Collected data:
^^^^^^^^

(** C9. What reaches the kernel directly: a pass-through carries the frame
    the application supplied, its number is not one the sandbox implements
    itself (so no mmap, munmap, mprotect, mremap, brk, shmat, clone, execve
    or exit is ever passed through), its references were accepted and the
    policy allowed it. *)
Theorem passthrough_only_checked cb `{!MonitorOk cb} tf s o s' t r :
  syscall_handler P D DUNE buf (Some cb) tf s = (o, s') -> (Passthrough t, r) ∈ trace s' ->
  (Passthrough t, r) ∈ trace s
  \/ (t = tf /\ intercepted (sysno_of (rax tf)) = false /\ allows cb tf s
      /\ Forall (uref_ok D DUNE (memory P s)) (declared (memory P s) tf)).
Proof. apply handler_passthrough. done. Qed.

(** The switch of [syscall_do] by system-call number. *)
Lemma needs_lock_numbers tf : needs_lock tf = true <-> rax tf = 9 \/ rax tf = 10 \/ rax tf = 11.
Proof.
  unfold needs_lock, sysno_of. generalize (rax tf); intros n. cbn [sysno_table assoc]. split.
  - repeat match goal with
      |- context [if ?k =? n then _ else _] => destruct (Z.eqb_spec k n); [subst n; try done; auto|] end.
    done.
  - by intros [->|[->| ->]].
Qed.

(** C38. The memory lock: a call that returns and whose number is 9 (mmap), 10
    (mprotect) or 11 (munmap) ran between one lock and one unlock of the
    sandbox's mutex, both successful, with no other use of it in between; a
    call of any other number, 12 (brk), 25 (mremap) and 30 (shmat) included,
    ran without touching the lock. *)
Theorem memory_lock_discipline tf s tf' s' :
  syscall_do P D DUNE buf tf s = (Ret tf', s') ->
  (rax tf = 9 \/ rax tf = 10 \/ rax tf = 11 ->
     exists mid, Forall (dispatch_event tf) mid /\
     trace s' = trace s ++ (MutexLock SyscallMtx, 0) :: mid ++ [(MutexUnlock SyscallMtx, 0)])
  /\ (rax tf <> 9 -> rax tf <> 10 -> rax tf <> 11 ->
     exists l, Forall (dispatch_event tf) l /\ trace s' = trace s ++ l).
Proof.
  intros Hd. pose proof (needs_lock_numbers tf) as Hnum.
  split; [intros Hn; apply Hnum in Hn|intros H9 H10 H11; destruct (needs_lock tf) eqn:Hn; [tauto|]];
    unfold syscall_do in Hd; rewrite Hn in Hd; revert Hd; exec.
  - unfold truthy. destruct (Z.eqb_spec (reply P (MutexLock SyscallMtx) s) 0) as [Hl|]; [|done].
    cbn [negb]. destruct (emits_dispatch tf (after P (MutexLock SyscallMtx) s)) as (mid & Ht & Hf).
    unfold mbind at 1, M_bind at 1.
    destruct (syscall_do_foreal P D DUNE buf tf _) as [[tf1| | | |] s1]; try done. exec. cbn in Ht.
    destruct (Z.eqb_spec (reply P (MutexUnlock SyscallMtx) s1) 0) as [Hu|]; [|done].
    intros Hr. injection Hr as _ <-. exists mid. split; [done|]. cbn.
    rewrite Ht, Hl, Hu, <- !app_assoc. done.
  - cbn [truthy Z.eqb negb]. destruct (emits_dispatch tf s) as (l & Ht & Hf).
    unfold mbind at 1, M_bind at 1.
    destruct (syscall_do_foreal P D DUNE buf tf s) as [[tf1| | | |] s1]; try done.
    intros Hr. injection Hr as _ <-. exists l. auto.
Qed.
End handler.

(** ** Witnesses *)

Definition frame (n a0 a1 a2 : Z) : dune_tf := DuneTf n a0 a1 a2 0 0 0 0 0 0 0.
Definition start : sandbox (Z -> Z) := Sandbox 0 0 0 (fun _ => 0) [].

(** write(1, 0x10000, 64) *)
Definition write_frame : dune_tf := frame 1 1 0x10000 64.

Lemma accepted_ranges_confined_witness :
  syscall_check_params dune_x86 true (fun _ => 0) write_frame = Ret (0, write_frame)
  /\ in_app dune_x86 0x10000 64.
Proof.
  split; [reflexivity|].
  apply (accepted_ranges_confined dune_x86 true (fun _ => 0) write_frame write_frame);
    [reflexivity| |lia..|mlia|mlia|mlia].
  right. apply list_elem_of_here.
Defined.

Lemma handler_mediates_witness :
  let r := syscall_handler obliging dune_x86 true [] (Some null_monitor) write_frame start in
  (r.2 = start /\ (r.1 = Abort \/ exists v, r.1 = Ret (set_rax v write_frame)))
  \/ (syscall_do obliging dune_x86 true [] write_frame start = r /\ allows null_monitor write_frame start
      /\ Forall (uref_ok dune_x86 true (memory obliging start)) (declared (memory obliging start) write_frame)).
Proof.
  intros r. destruct r as [o s'] eqn:Hr.
  apply (handler_mediates obliging dune_x86 true [] null_monitor write_frame start o s').
  exact Hr.
Defined.

Lemma passthrough_only_checked_witness :
  let s' := (syscall_handler obliging dune_x86 true [] (Some null_monitor) write_frame start).2 in
  (Passthrough write_frame, 0) ∈ trace s' /\ intercepted (sysno_of (rax write_frame)) = false.
Proof.
  intros s'. assert (Hin : (Passthrough write_frame, 0) ∈ trace s') by (apply list_elem_of_here).
  split; [exact Hin|].
  destruct (passthrough_only_checked obliging dune_x86 true [] null_monitor write_frame start
              (syscall_handler obliging dune_x86 true [] (Some null_monitor) write_frame start).1
              s' write_frame 0) as [H|(_ & H & _)]; [|exact Hin| |exact H].
  - apply surjective_pairing.
  - inversion H.
Defined.

(** mmap(NULL, 4096, PROT_READ, MAP_ANONYMOUS|MAP_PRIVATE) under the lock. *)
Lemma memory_lock_discipline_witness :
  let tf := frame 9 0 4096 1 in
  let r := syscall_do obliging dune_x86 true [] tf start in
  exists mid, trace r.2 = (MutexLock SyscallMtx, 0) :: mid ++ [(MutexUnlock SyscallMtx, 0)].
Proof.
  intros tf r.
  destruct (memory_lock_discipline obliging dune_x86 true [] tf start
              (set_rax (wrap64 (-22)) tf) r.2) as [H _]; [reflexivity|].
  destruct (H (or_introl eq_refl)) as (mid & _ & Ht). exists mid. exact Ht.
Defined.

(** accept(0, NULL, p) with a readable length word. *)
Lemma check_params_exact_witness :
  syscall_check_params dune_x86 true (fun _ => 0) (frame 43 0 0 0x10000) = Abort.
Proof.
  destruct (check_params_exact dune_x86 true (fun _ => 0) (frame 43 0 0 0x10000)) as (_ & H & _).
  apply H. repeat split; done.
Defined.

^^^^^^^^

**Exercise**
Report the count, and only the count, of lines in the records above that contain "shmat".

**Expected answer**
2